### SOURCE INFORMATION
----
(** ** One regular emission per payload at most *)

Lemma run_loop_attempts_bound {S E : Type} (step : S -> E -> outcome S) :
  (forall st env,
     List.length (regular_attempts (trace (step st env))) <= 1) ->
  forall envs st,
    List.length (regular_attempts (trace (run_loop step st envs)))
    <= List.length envs.
Proof.
  intros Hstep. induction envs as [| env envs IH]; intros st; [apply le_n |].
  cbn [run_loop List.length]. specialize (Hstep st env).
  destruct (step st env) as [st' tr | e st' tr]; cbn [trace] in *.
  - specialize (IH st').
    destruct (run_loop step st' envs) as [st'' tr' | e st'' tr'];
      cbn [trace] in *; rewrite regular_attempts_app, length_app; lia.
  - lia.
Qed.

Section Attempts.

Variable float_repr : float -> string.

Lemma serial_try_attempts (self : BasePyNBP) (env : SerialEnv) :
  attempts_ok float_repr self (packettype (s_get env)) (s_time_gate env)
    (regular_attempts (snd (fst (serial_try float_repr self env)))).
Proof.
  unfold serial_try, attempts_ok.
  destruct (s_in_waiting env) as [n |]; [| now left].
  assert (Hrd : forall tr,
             (if (0 <? n)%Z
              then data <- s_read env ;; text <- utf8_decode data ;;
                   Ok [LogText text]
              else Ok []) = Ok tr -> regular_attempts tr = []).
  { intros tr. destruct (0 <? n)%Z; [| now intros [= <-]].
    destruct (s_read env) as [data |]; cbn [bind]; [| discriminate].
    destruct (utf8_decode data); cbn [bind]; [| discriminate].
    now intros [= <-]. }
  destruct (if (0 <? n)%Z then _ else _) as [tr |]; [| now left].
  specialize (Hrd tr eq_refl).
  destruct (gate_closed self (s_time_gate env)); [now left |].
  destruct (_genpacket float_repr self (packettype (s_get env))) as [pkt |];
    [| now left].
  right. split; [reflexivity |]. exists pkt. split; [reflexivity |].
  destruct (s_write env) as [[] | e]; cbn [fst snd];
    now rewrite regular_attempts_app, Hrd.
Qed.

Lemma serial_iteration_attempts (st : SerialState) (env : SerialEnv) :
  attempts_ok float_repr (absorb_payload (s_self st) (s_get env))
    (packettype (s_get env)) (s_time_gate env)
    (regular_attempts (trace (serial_iteration float_repr st env))).
Proof.
  unfold serial_iteration.
  set (self := absorb_payload (s_self st) (s_get env)).
  assert (Hrest : forall connected serport tr1,
             regular_attempts tr1 = [] ->
             attempts_ok float_repr self (packettype (s_get env)) (s_time_gate env)
               (regular_attempts
                  (trace
                     match serial_try float_repr self env with
                     | (self', tr2, None) =>
                         Next (mkSerial self' connected serport) (tr1 ++ tr2)
                     | (self', tr2, Some e) =>
                         if is_SerialTimeoutException e
                         then Next (mkSerial self' false (Some false))
                                (tr1 ++ tr2
                                 ++ [LogMessage
                                       "Serial Write timeout. Closing port.";
                                     ClosePort])
                         else Escape e (mkSerial self' connected serport)
                                (tr1 ++ tr2)
                     end))).
  { intros connected serport tr1 H1.
    pose proof (serial_try_attempts self env) as Ht.
    destruct (serial_try float_repr self env) as [[self' tr2] [e |]];
      cbn [fst snd] in Ht;
      [destruct (is_SerialTimeoutException e) |]; cbn [trace];
      rewrite ?regular_attempts_app, H1; cbn [app regular_attempts];
      rewrite ?app_nil_r; exact Ht. }
  destruct (s_connected st); cbn [negb].
  - destruct (s_serport st) as [is_open |]; [| now left].
    apply (Hrest true (Some is_open) []). reflexivity.
  - destruct (s_open env) as [[] | e].
    + apply (Hrest true (Some true) []). reflexivity.
    + destruct (is_SerialException e); [| now left].
      cbn [negb]. destruct (s_serport st) as [[|] |]; cbn [negb];
        try (now left).
      apply (Hrest false (Some true)). reflexivity.
Qed.

Lemma wifi_iteration_attempts (st : WifiState) (env : WifiEnv) :
  attempts_ok float_repr (absorb_payload (w_self st) (w_get env))
    (packettype (w_get env)) (w_time_gate env)
    (regular_attempts (trace (wifi_iteration float_repr st env))).
Proof.
  unfold wifi_iteration.
  set (self := absorb_payload (w_self st) (w_get env)).
  assert (Hfin : forall tr,
             regular_attempts tr = [] ->
             attempts_ok float_repr self (packettype (w_get env)) (w_time_gate env)
               (regular_attempts
                  (trace (wifi_finish float_repr self env tr)))).
  { intros tr Htr. unfold wifi_finish, wifi_try_send, attempts_ok.
    destruct (gate_closed self (w_time_gate env)).
    { left. cbn [trace]. now rewrite app_nil_r. }
    destruct (_genpacket float_repr self (packettype (w_get env)))
      as [pkt |].
    - right. split; [reflexivity |]. exists pkt. split; [reflexivity |].
      destruct (w_sendall env) as [[] | e]; cbn [is_Exception trace];
        now rewrite !regular_attempts_app, Htr.
    - left. cbn [is_Exception trace]. now rewrite !regular_attempts_app, Htr. }
  destruct (wifi_try_recv_attempts float_repr self env) as [Hrecv _].
  assert (Hrest : forall tr1,
             regular_attempts tr1 = [] ->
             attempts_ok float_repr self (packettype (w_get env)) (w_time_gate env)
               (regular_attempts
                  (trace
                     match wifi_try_recv float_repr self env with
                     | (tr2, Some e) =>
                         if is_BlockingIOError e
                         then wifi_finish float_repr self env (tr1 ++ tr2)
                         else Escape e (mkWifi self true) (tr1 ++ tr2)
                     | (tr2, None) =>
                         wifi_finish float_repr self env (tr1 ++ tr2)
                     end))).
  { intros tr1 H1.
    destruct (wifi_try_recv float_repr self env) as [tr2 [e |]];
      cbn [fst] in Hrecv.
    - destruct (is_BlockingIOError e).
      + apply Hfin. now rewrite regular_attempts_app, H1, Hrecv.
      + left. cbn [trace]. now rewrite regular_attempts_app, H1, Hrecv.
    - apply Hfin. now rewrite regular_attempts_app, H1, Hrecv. }
  destruct (w_connected st); cbn [negb].
  - apply (Hrest []). reflexivity.
  - destruct (w_accept env) as [addr | e].
    + apply Hrest. reflexivity.
    + destruct (is_socket_timeout e); now left.
Qed.

End Attempts.

(** X16: In either loop an iteration hands at most one packet to the regular
    write of lines 134 and 210, and only when the time since the last
    emission is not below the minimum interval; the packet is the encoding
    of the payload's kind from the state just merged.  Over a run there are
    thus at most as many regular emissions as payloads. *)
Theorem one_emission_per_payload (float_repr : float -> string)
    (ss : SerialState) (senv : SerialEnv) (ws : WifiState) (wenv : WifiEnv)
    (senvs : list SerialEnv) (wenvs : list WifiEnv) :
  let sself := absorb_payload (s_self ss) (s_get senv) in
  let wself := absorb_payload (w_self ws) (w_get wenv) in
  match regular_attempts (trace (serial_iteration float_repr ss senv)) with
  | [] => True
  | pkt :: others =>
      others = [] /\
      gate_closed sself (s_time_gate senv) = false /\
      _genpacket float_repr sself (packettype (s_get senv)) = Ok pkt
  end /\
  match regular_attempts (trace (wifi_iteration float_repr ws wenv)) with
  | [] => True
  | pkt :: others =>
      others = [] /\
      gate_closed wself (w_time_gate wenv) = false /\
      _genpacket float_repr wself (packettype (w_get wenv)) = Ok pkt
  end /\
  List.length (regular_attempts (trace (serial_run float_repr ss senvs)))
  <= List.length senvs /\
  List.length (regular_attempts (trace (wifi_run float_repr ws wenvs)))
  <= List.length wenvs.
Proof.
  intros sself wself.
  assert (Hone : forall self kind now l,
             attempts_ok float_repr self kind now l -> List.length l <= 1).
  { intros self kind now l [-> | (_ & pkt & _ & ->)]; cbn; lia. }
  split; [| split; [| split]].
  - destruct (serial_iteration_attempts float_repr ss senv)
      as [-> | (Hg & pkt & Hp & ->)]; [exact I | now repeat split].
  - destruct (wifi_iteration_attempts float_repr ws wenv)
      as [-> | (Hg & pkt & Hp & ->)]; [exact I | now repeat split].
  - apply run_loop_attempts_bound. intros st env.
    apply (Hone _ _ _ _ (serial_iteration_attempts float_repr st env)).
  - apply run_loop_attempts_bound. intros st env.
    apply (Hone _ _ _ _ (wifi_iteration_attempts float_repr st env)).
Qed.

(** ** What a run never changes *)

Lemma keeps_refl (self : BasePyNBP) : keeps self self.
Proof. repeat split. exists []. now rewrite app_nil_r. Qed.
(* ===== verification/BlockIo.v ===== *)
(** Block devices behind a byte interface (storage/driver-block/src/lib.rs).

    [block_read] serves a byte range by whole-block reads; it is the loop of the
    source with every check that can panic (division by a zero block size, slices
    out of range).  [Disk] is the trait the drivers implement; [Device] is the
    seekable reader that the partition-table parser gets.  The class [DiskOk] is
    the contract of a disk: a read of a block in range yields that block of the
    disk's contents. *)

From S2P Require Import Prelude.

(** ** block_read *)

Section block_read.
(** The closure works on the caller's state and the block buffer. *)
Context {S E : Type} (read_fn : Z → prog (S * list Z) E unit).

(** The loop: [out] is what was copied so far, [rest] how much of the buffer is
    left; the result is what the buffer's used part holds.  The outer [option]
    is [None] only when the fuel runs out. *)
Fixpoint block_read_loop (fuel : nat) (blksize : Z) (curr_offset : Z) (rest : nat)
    (out : list Z) (s : S * list Z) : option (res E Z * list Z * (S * list Z)) :=
  match rest with
  | O => Some (Ok (Z.of_nat (length out)), out, s)
  | _ =>
    match fuel with
    | O => None
    | Datatypes.S fuel =>
      if blksize =? 0 then Some (Panic, out, s) else
      let blk_offset := curr_offset mod blksize in
      let to_copy := Z.min (Z.of_nat rest) (blksize - blk_offset) in
      if blksize <? blk_offset + to_copy then Some (Panic, out, s) else
      match read_fn (curr_offset / blksize) s with
      | (Err e, s) => Some (Err e, out, s)
      | (Panic, s) => Some (Panic, out, s)
      | (Ok _, s) =>
          let block_bytes := s.2 in
          if Z.of_nat (length block_bytes) <? blk_offset + to_copy
          then Some (Panic, out, s)
          else
            let n := Z.to_nat to_copy in
            block_read_loop fuel blksize (as_u64 (curr_offset + to_copy)) (rest - n)
              (out ++ slice (Z.to_nat blk_offset) n block_bytes) s
      end
    end
  end.

(** [offset.saturating_add(len) - offset]: how much of the buffer is used. *)
Definition clamp_len (offset : Z) (len : nat) : nat :=
  Z.to_nat (Z.min (offset + Z.of_nat len) (2 ^ 64 - 1) - offset).

Definition block_read (offset blksize : Z) (buf_len : nat) (s : S * list Z)
    : option (res E Z * list Z * (S * list Z)) :=
  if decide (buf_len = 0%nat) then Some (Ok 0, [], s)
  else
    let n := clamp_len offset buf_len in
    block_read_loop n blksize offset n [] s.
End block_read.

(** ** Disks *)

Class Disk (D : Type) := {
  disk_block_length : prog D errno Z;
  disk_size : D → Z * D;
  (** Fills the buffer with a block; the byte count, or [None] for "not ready". *)
  disk_read : Z → prog (D * list Z) errno (option Z);
}.

(** What a disk promises: fixed contents of whole blocks, and a read of block
    [n] fills the buffer with it at once. *)
Class DiskOk (D : Type) `{Disk D} := {
  disk_bytes : D → list Z;
  disk_blk : D → Z;
  disk_blk_pos (d : D) : 0 < disk_blk d < 2 ^ 32;
  disk_whole (d : D) : (disk_blk d | Z.of_nat (length (disk_bytes d)));
  disk_len_ok (d : D) : Z.of_nat (length (disk_bytes d)) < 2 ^ 63;
  disk_block_length_ok (d : D) : disk_block_length d = (Ok (disk_blk d), d);
  disk_size_ok (d : D) : disk_size d = (Z.of_nat (length (disk_bytes d)), d);
  disk_read_ok (d : D) (n : Z) (buf : list Z) :
    0 <= n → (n + 1) * disk_blk d <= Z.of_nat (length (disk_bytes d)) →
    Z.of_nat (length buf) = disk_blk d →
    disk_read n (d, buf) =
      (Ok (Some (disk_blk d)),
       (d, slice (Z.to_nat (n * disk_blk d)) (Z.to_nat (disk_blk d)) (disk_bytes d)));
}.
(* ===== verification/UsbSetup.v ===== *)
(** USB control requests (xhcid/src/usb/setup.rs, the descriptor kinds of
    xhcid/src/usb/mod.rs).

    A [Setup] is the eight-byte packet of a control transfer.  [setup_bits] is
    its memory image as a 64-bit little-endian word, which is what
    [mem::transmute] hands to the setup-stage TRB. *)

From S2P Require Import Prelude.

Inductive DescriptorKind : Type :=
| DkNone | DkDevice | DkConfiguration | DkString | DkInterface | DkEndpoint
| DkDeviceQualifier | DkOtherSpeedConfiguration | DkInterfacePower | DkOnTheGo
| DkBinaryObjectStorage | DkHid | DkHub | DkSuperSpeedCompanion.

Definition descriptor_kind_code (k : DescriptorKind) : Z :=
  match k with
  | DkNone => 0 | DkDevice => 1 | DkConfiguration => 2 | DkString => 3
  | DkInterface => 4 | DkEndpoint => 5 | DkDeviceQualifier => 6
  | DkOtherSpeedConfiguration => 7 | DkInterfacePower => 8 | DkOnTheGo => 9
  | DkBinaryObjectStorage => 15 | DkHid => 33 | DkHub => 41
  | DkSuperSpeedCompanion => 48
  end.

Record Setup := mk_setup {
  su_kind : Z;
  su_request : Z;
  su_value : Z;
  su_index : Z;
  su_length : Z;
}.

Inductive ReqDirection : Type := HostToDevice | DeviceToHost.

Inductive ReqType : Type := RtStandard | RtClass | RtVendor | RtReserved.

Definition req_type_code (t : ReqType) : Z :=
  match t with RtStandard => 0 | RtClass => 1 | RtVendor => 2 | RtReserved => 3 end.

Inductive ReqRecipient : Type := RcDevice | RcInterface | RcEndpoint | RcOther | RcVendorSpecific.

Definition req_recipient_code (r : ReqRecipient) : Z :=
  match r with
  | RcDevice => 0 | RcInterface => 1 | RcEndpoint => 2 | RcOther => 3
  | RcVendorSpecific => 31
  end.

Definition USB_SETUP_DIR_BIT : Z := Z.shiftl 1 7.

Definition USB_SETUP_REQ_TY_MASK : Z := 0x60.

Definition USB_SETUP_REQ_TY_SHIFT : Z := 5.

Definition USB_SETUP_RECIPIENT_MASK : Z := 0x1F.

Definition USB_SETUP_RECIPIENT_SHIFT : Z := 0.

Definition direction (s : Setup) : ReqDirection :=
  if Z.land (su_kind s) USB_SETUP_DIR_BIT =? 0 then HostToDevice else DeviceToHost.

Definition req_ty (s : Setup) : Z :=
  Z.shiftr (Z.land (su_kind s) USB_SETUP_REQ_TY_MASK) USB_SETUP_REQ_TY_SHIFT.

Definition req_recipient (s : Setup) : Z :=
  Z.shiftr (Z.land (su_kind s) USB_SETUP_RECIPIENT_MASK) USB_SETUP_RECIPIENT_SHIFT.

Definition is_allowed_from_api (s : Setup) : bool :=
  (req_ty s =? req_type_code RtClass) || (req_ty s =? req_type_code RtVendor).

Definition get_status : Setup := mk_setup 0x80 0x00 0 0 2.

Definition clear_feature (feature : Z) : Setup := mk_setup 0x00 0x01 feature 0 0.

Definition set_feature (feature : Z) : Setup := mk_setup 0x00 0x03 feature 0 0.

Definition set_address (address : Z) : Setup := mk_setup 0x00 0x05 address 0 0.

Definition get_descriptor (kind : DescriptorKind) (index language length : Z) : Setup :=
  mk_setup 0x80 0x06
    (Z.lor (as_u16 (Z.shiftl (descriptor_kind_code kind) 8)) index) language length.

Definition set_descriptor (kind index language length : Z) : Setup :=
  mk_setup 0x00 0x07 (Z.lor (as_u16 (Z.shiftl kind 8)) index) language length.

Definition get_configuration : Setup := mk_setup 0x80 0x08 0 0 1.

Definition set_configuration (value : Z) : Setup := mk_setup 0x00 0x09 value 0 0.

Definition set_interface (interface alternate_setting : Z) : Setup :=
  mk_setup 0x01 0x0B alternate_setting interface 0.

(** The packed struct read as a [u64] ([mem::transmute] in [Trb::setup]). *)
Definition setup_bits (s : Setup) : Z :=
  le_val (le_bytes 1 (su_kind s) ++ le_bytes 1 (su_request s) ++ le_bytes 2 (su_value s)
          ++ le_bytes 2 (su_index s) ++ le_bytes 2 (su_length s)).

(** The field widths of the struct. *)
Definition setup_wf (s : Setup) : Prop :=
  u_range 8 (su_kind s) ∧ u_range 8 (su_request s) ∧ u_range 16 (su_value s) ∧
  u_range 16 (su_index s) ∧ u_range 16 (su_length s).

Lemma setup_bits_arith (s : Setup) :
  setup_wf s →
  setup_bits s = su_kind s + 2 ^ 8 * su_request s + 2 ^ 16 * su_value s
                 + 2 ^ 32 * su_index s + 2 ^ 48 * su_length s.
Proof.
  destruct s as [k r v i l]. unfold setup_wf, u_range, setup_bits. simpl. intros H.
  destruct_and!. zdiv.
Qed.

Lemma setup_bits_range (s : Setup) : setup_wf s → u_range 64 (setup_bits s).
Proof.
  intros Hs. rewrite setup_bits_arith by done. unfold setup_wf, u_range in *.
  simpl in *. lia.
Qed.

Lemma setup_bits_fields (s : Setup) :
  setup_wf s →
  field 0 8 (setup_bits s) = su_kind s ∧ field 8 8 (setup_bits s) = su_request s ∧
  field 16 16 (setup_bits s) = su_value s ∧ field 32 16 (setup_bits s) = su_index s ∧
  field 48 16 (setup_bits s) = su_length s.
Proof.
  intros Hs. rewrite setup_bits_arith by done. rewrite !field_alt by lia.
  unfold setup_wf, u_range in Hs. simpl in *. repeat split; zdiv.
Qed.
----
Work out how many lines of the listing above include the word "Section". Reply with nothing but the count.

### OUTPUT
2